____ LISTED ENTRIES

(* ===== verification/NetURL.v ===== *)
(** * Go's [net/url] and [strconv.Atoi], as far as the program uses them

    [url.Parse] with the accessors of the result, [url.ParseQuery] and
    [url.QueryUnescape].  A host in brackets is an IPv6 literal; one with a zone
    ("%25eth0") is refused.  Errors are [None]. *)

From Stdlib Require Import Strings.Ascii Strings.String.
From stdpp Require Import pretty.
From S2P Require Import Prelude GoBytes GoString Config NetIP.

(** ** Percent-encoding *)

Inductive encoding := encodePath | encodeHost | encodeUserPassword | encodeQueryComponent | encodeFragment.

Definition is_letter (a : ascii) : bool :=
  let z := code a in ((97 <=? z) && (z <=? 122)) || ((65 <=? z) && (z <=? 90)).
Definition is_digit (a : ascii) : bool := let z := code a in (48 <=? z) && (z <=? 57).
Definition one_of (a : ascii) (l : list ascii) : bool := existsb (Ascii.eqb a) l.

(** The ASCII characters allowed in a host. *)
Definition host_char (a : ascii) : bool :=
  is_letter a || is_digit a
  || one_of a ["!"; "$"; "&"; "'"; "("; ")"; "*"; "+"; ","; ";"; "="; ":"; "["; "]"; "<"; ">"; "-"; "_"; "."; "~"]%char
  || (code a =? 34).

Fixpoint unescape (mode : encoding) (s : string) : option string :=
  match s with
  | EmptyString => Some EmptyString
  | String a r =>
      if Ascii.eqb a "%" then
        match r with
        | String x (String y r) =>
            match hex_digit x, hex_digit y with
            | Some h, Some l =>
                let c := h * 16 + l in
                match mode with
                | encodeHost =>
                    if (h <? 8) && negb (c =? 37) then None
                    else String (ascii_of_nat (Z.to_nat c)) <$> unescape mode r
                | _ => String (ascii_of_nat (Z.to_nat c)) <$> unescape mode r
                end
            | _, _ => None
            end
        | _ => None
        end
      else match mode with
      | encodeHost => if (code a <? 128) && negb (host_char a) then None else String a <$> unescape mode r
      | encodeQueryComponent => String (if Ascii.eqb a "+" then " "%char else a) <$> unescape mode r
      | _ => String a <$> unescape mode r
      end
  end.

Definition QueryUnescape : string -> option string := unescape encodeQueryComponent.

(** ** Parts of a URL *)

Record URL := {
  u_Scheme : string;
  u_Username : string;
  u_Password : string;
  u_Host : string;
  u_Path : string;
  u_RawQuery : string;
  u_Fragment : string;
}.

Definition contains_ctl (s : string) : bool :=
  existsb (fun a => (code a <? 32) || (code a =? 127)) (list_ascii_of_string s).

(** The scheme and the rest; [Some ("", s)] when there is none. *)
Fixpoint get_scheme (s : string) (first : bool) (whole : string) : option (string * string) :=
  match s with
  | EmptyString => Some (EmptyString, whole)
  | String a r =>
      if is_letter a then
        match get_scheme r false whole with
        | Some (sch, rest) => if String.eqb rest whole then Some (EmptyString, whole) else Some (String a sch, rest)
        | None => None
        end
      else if is_digit a || one_of a ["+"; "-"; "."]%char then
        if first then Some (EmptyString, whole)
        else match get_scheme r false whole with
             | Some (sch, rest) => if String.eqb rest whole then Some (EmptyString, whole) else Some (String a sch, rest)
             | None => None
             end
      else if Ascii.eqb a ":" then if first then None else Some (EmptyString, r)
      else Some (EmptyString, whole)
  end.

Definition getScheme (s : string) : option (string * string) := get_scheme s true s.

(** Before and after the first [c]; the second part is empty without it. *)
Definition cut_or (c : ascii) (s : string) : string * string :=
  match cut c s with Some p => p | None => (s, EmptyString) end.

Definition all_digits (s : string) : bool := forallb is_digit (list_ascii_of_string s).

Definition validOptionalPort (port : string) : bool :=
  match port with
  | EmptyString => true
  | String a r => Ascii.eqb a ":" && all_digits r
  end.

Definition validUserinfo (s : string) : bool :=
  forallb (fun a => is_letter a || is_digit a
    || one_of a ["-"; "."; "_"; ":"; "~"; "!"; "$"; "&"; "'"; "("; ")"; "*"; "+"; ","; ";"; "="; "%"; "@"]%char)
    (list_ascii_of_string s).

Definition parseHost (host : string) : option string :=
  match host with
  | String "[" body =>
      match last_index_byte body "]" 0 with
      | None => None
      | Some i =>
          let ip := String.substring 0 i body in
          let port := str_from body (S i) in
          if negb (validOptionalPort port) then None else
          match parse_addr ip with
          | Some (_, bits) => if bits =? 128 then Some host else None
          | None => None
          end
      end
  | _ =>
      match last_index_byte host ":" 0 with
      | Some i => if validOptionalPort (str_from host i) then unescape encodeHost host else None
      | None => unescape encodeHost host
      end
  end.

(** User, password and host. *)
Definition parseAuthority (authority : string) : option (string * string * string) :=
  match last_index_byte authority "@" 0 with
  | None => (fun host => (EmptyString, EmptyString, host)) <$> parseHost authority
  | Some i =>
      let userinfo := String.substring 0 i authority in
      match parseHost (str_from authority (S i)) with
      | None => None
      | Some host =>
          if negb (validUserinfo userinfo) then None else
          let '(user, pass) := cut_or ":" userinfo in
          match unescape encodeUserPassword user, unescape encodeUserPassword pass with
          | Some user, Some pass => Some (user, pass, host)
          | _, _ => None
          end
      end
  end.

(** The query is cut at the first "?"; a single final "?" is dropped. *)
Definition parse_hier (scheme rest : string) : option URL :=
  let '(rest, query) := cut_or "?" rest in
  match rest with
  | String "/" (String "/" body) =>
      let '(authority, path) :=
        match index_byte body "/" 0 with
        | Some i => (String.substring 0 i body, str_from body i)
        | None => (body, EmptyString)
        end in
      match parseAuthority authority, unescape encodePath path with
      | Some (user, pass, host), Some path =>
          Some {| u_Scheme := scheme; u_Username := user; u_Password := pass; u_Host := host; u_Path := path;
                  u_RawQuery := query; u_Fragment := EmptyString |}
      | _, _ => None
      end
  | String "/" _ =>
      (fun path => {| u_Scheme := scheme; u_Username := EmptyString; u_Password := EmptyString; u_Host := EmptyString;
                      u_Path := path; u_RawQuery := query; u_Fragment := EmptyString |}) <$> unescape encodePath rest
  | _ =>
      if negb (String.eqb scheme "") then
        Some {| u_Scheme := scheme; u_Username := EmptyString; u_Password := EmptyString; u_Host := EmptyString;
                u_Path := EmptyString; u_RawQuery := query; u_Fragment := EmptyString |}
      else if contains1 (cut_or "/" rest).1 ":" then None
      else (fun path => {| u_Scheme := scheme; u_Username := EmptyString; u_Password := EmptyString; u_Host := EmptyString;
                           u_Path := path; u_RawQuery := query; u_Fragment := EmptyString |}) <$> unescape encodePath rest
  end.

Definition with_fragment (frag : string) (u : URL) : URL :=
  {| u_Scheme := u_Scheme u; u_Username := u_Username u; u_Password := u_Password u; u_Host := u_Host u;
     u_Path := u_Path u; u_RawQuery := u_RawQuery u; u_Fragment := frag |}.

(** [url.Parse] *)
Definition url_Parse (raw : string) : option URL :=
  let '(u, frag) := cut_or "#" raw in
  if contains_ctl u then None else
  if String.eqb u "*" then
    Some {| u_Scheme := EmptyString; u_Username := EmptyString; u_Password := EmptyString; u_Host := EmptyString;
            u_Path := "*"; u_RawQuery := EmptyString; u_Fragment := default EmptyString (unescape encodeFragment frag) |}
  else
  match getScheme u with
  | None => None
  | Some (scheme, rest) =>
      match parse_hier (ascii_lower scheme) rest, unescape encodeFragment frag with
      | Some url, Some frag => Some (with_fragment frag url)
      | _, _ => None
      end
  end.

(** [Hostname] and [Port] *)
Definition url_splitHostPort (hostPort : string) : string * string :=
  let '(host, port) :=
    match last_index_byte hostPort ":" 0 with
    | Some i => if validOptionalPort (str_from hostPort i)
                then (String.substring 0 i hostPort, str_from hostPort (S i)) else (hostPort, EmptyString)
    | None => (hostPort, EmptyString)
    end in
  match host with
  | String "[" body =>
      match last_index_byte body "]" 0 with
      | Some i => if Nat.eqb (S i) (String.length body) then (String.substring 0 i body, port) else (host, port)
      | None => (host, port)
      end
  | _ => (host, port)
  end.

Definition Hostname (u : URL) : string := (url_splitHostPort (u_Host u)).1.
Definition url_Port (u : URL) : string := (url_splitHostPort (u_Host u)).2.

(** ** Queries: the pairs in order *)

Definition Values : Type := list (string * string).

(** [url.ParseQuery]: the pairs, and whether every part was well formed. *)
Definition parse_pair (part : string) : option (option (string * string)) :=
  if contains1 part ";" then None
  else if String.eqb part "" then Some None
  else
    let '(key, value) := cut_or "=" part in
    match QueryUnescape key, QueryUnescape value with
    | Some k, Some v => Some (Some (k, v))
    | _, _ => None
    end.

Definition ParseQuery (query : string) : Values * bool :=
  if String.eqb query "" then ([], true) else
  let parts := map parse_pair (split1 "&" query) in
  (omap (fun p => match p with Some (Some kv) => Some kv | _ => None end) parts,
   forallb (fun p => match p with Some _ => true | None => false end) parts).

Definition Query (u : URL) : Values := (ParseQuery (u_RawQuery u)).1.

(** [values.Get(key)] *)
Definition values_Get (values : Values) (key : string) : string :=
  match List.find (fun kv => String.eqb kv.1 key) values with
  | Some (_, v) => v
  | None => EmptyString
  end.

(** ** [strconv.Atoi] and [strconv.ParseInt(_, 10, 64)]

    The value and whether the error is [nil]: zero on a syntax error, the nearest
    64-bit value when out of range. *)

Fixpoint digits_value (s : string) (n : Z) : option Z :=
  match s with
  | EmptyString => Some n
  | String a r => match digit a with Some d => digits_value r (n * 10 + d) | None => None end
  end.

Definition ParseInt (s : string) : Z * bool :=
  let '(neg, body) :=
    match s with
    | String "-" r => (true, r)
    | String "+" r => (false, r)
    | _ => (false, s)
    end in
  if String.eqb body "" then (0, false) else
  match digits_value body 0 with
  | None => (0, false)
  | Some n =>
      let v := if neg : bool then - n else n in
      if v <? - 2 ^ 63 then (- 2 ^ 63, false) else if 2 ^ 63 <=? v then (2 ^ 63 - 1, false) else (v, true)
  end.

Definition Atoi (s : string) : Z := (ParseInt s).1.

Example url_Parse_example :
  url_Parse "trojan://a%20b@example.org:443?sni=x&fp=chrome#my+node" =
  Some {| u_Scheme := "trojan"; u_Username := "a b"; u_Password := ""; u_Host := "example.org:443"; u_Path := "";
          u_RawQuery := "sni=x&fp=chrome"; u_Fragment := "my+node" |}.
Proof. by vm_compute. Qed.

Example url_Parse_ipv6 :
  (fun u => (Hostname u, url_Port u)) <$> url_Parse "ss://[2001:db8::1]:8388/" = Some ("2001:db8::1", "8388")%string.
Proof. by vm_compute. Qed.

(** ** Decimal text *)

Fixpoint str_all (f : ascii -> bool) (s : string) : bool :=
  match s with EmptyString => true | String a r => f a && str_all f r end.

(** No character of the string is [c]. *)
Lemma str_all_contains1 f s c : str_all f s = true -> f c = false -> contains1 s c = false.
Proof.
  intros Hs Hc. induction s as [|a s IH]; [done|]. cbn [str_all contains1] in *. apply andb_true_iff in Hs as [Ha Hs].
  rewrite IH by done. destruct (Ascii.eqb_spec a c) as [->|]; [congruence|done].
Qed.

Lemma pretty_char_digit x : (x < 10)%N ->
  is_digit (pretty_N_char x) = true /\ digit (pretty_N_char x) = Some (Z.of_N x).
Proof.
  intros Hx. assert (x = 0 \/ x = 1 \/ x = 2 \/ x = 3 \/ x = 4 \/ x = 5 \/ x = 6 \/ x = 7 \/ x = 8 \/ x = 9)%N as Hc by lia.
  repeat destruct Hc as [->|Hc]; try done. by subst.
Qed.

Lemma pretty_go_text x s :
  str_all is_digit s = true ->
  str_all is_digit (pretty_N_go x s) = true /\
  digits_value (pretty_N_go x s) 0 = digits_value s (Z.of_N x) /\ (pretty_N_go x s = ""%string -> x = 0%N).
Proof.
  revert s. induction (N.lt_wf_0 x) as [x _ IH]. intros s Hs.
  destruct (decide (x = 0)%N) as [->|Hx]; [by rewrite pretty_N_go_0|].
  rewrite pretty_N_go_step by lia. destruct (pretty_char_digit (x mod 10)) as [Hd Hv]; [by apply N.mod_lt|].
  destruct (IH (x / 10)%N) with (s := String (pretty_N_char (x mod 10)) s) as (H1 & H2 & H3);
    [by apply N.div_lt; lia|cbn; by rewrite Hd|]. split; [done|]. split.
  - rewrite H2. cbn [digits_value]. rewrite Hv. f_equal. rewrite N2Z.inj_div, N2Z.inj_mod.
    pose proof (Z.div_mod (Z.of_N x) 10). lia.
  - intros E. exfalso. pose proof (H3 E) as E0. rewrite E0, pretty_N_go_0 in E. done.
Qed.

(** Decimal text is digits, is not empty, and is read back. *)
Lemma pretty_text n : 0 <= n ->
  str_all is_digit (pretty n) = true /\ pretty n <> ""%string /\ digits_value (pretty n) 0 = Some n.
Proof.
  intros Hn. destruct n as [|p|p]; [done| |lia].
  change (pretty (Z.pos p)) with (pretty (N.pos p)). unfold pretty, pretty_N. rewrite decide_False by done.
  destruct (pretty_go_text (N.pos p) "") as (H1 & H2 & H3); [done|]. split; [done|]. split; [by intros E%H3|done].
Qed.

Lemma ParseInt_pretty n : 0 <= n < 2 ^ 63 -> ParseInt (pretty n) = (n, true).
Proof.
  intros Hn. destruct (pretty_text n ltac:(lia)) as (Hd & Hne & Hv). unfold ParseInt.
  assert ((match pretty n with String "-" r => (true, r) | String "+" r => (false, r) | _ => (false, pretty n) end)
          = (false, pretty n)) as ->.
  { destruct (pretty n) as [|a r]; [done|]. cbn in Hd. apply andb_true_iff in Hd as [Hd _].
    destruct a as [[] [] [] [] [] [] [] []]; done. }
  rewrite (proj2 (String.eqb_neq _ _)), Hv by done.
  rewrite (proj2 (Z.ltb_ge n (- 2 ^ 63))), (proj2 (Z.leb_gt (2 ^ 63) n)) by lia. done.
Qed.

Lemma Atoi_pretty n : 0 <= n < 2 ^ 63 -> Atoi (pretty n) = n.
Proof. intros Hn. unfold Atoi. by rewrite ParseInt_pretty. Qed.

________

## [TASK TO COMPLETE]
One stretch of the lines above is wanted, from the line that contains "let port := str_from body (S i) in" through the line that contains "(** User, password and host. *)". Output it exactly.

## [FINAL ANSWER]
          let port := str_from body (S i) in
          if negb (validOptionalPort port) then None else
          match parse_addr ip with
          | Some (_, bits) => if bits =? 128 then Some host else None
          | None => None
          end
      end
  | _ =>
      match last_index_byte host ":" 0 with
      | Some i => if validOptionalPort (str_from host i) then unescape encodeHost host else None
      | None => unescape encodeHost host
      end
  end.

(** User, password and host. *)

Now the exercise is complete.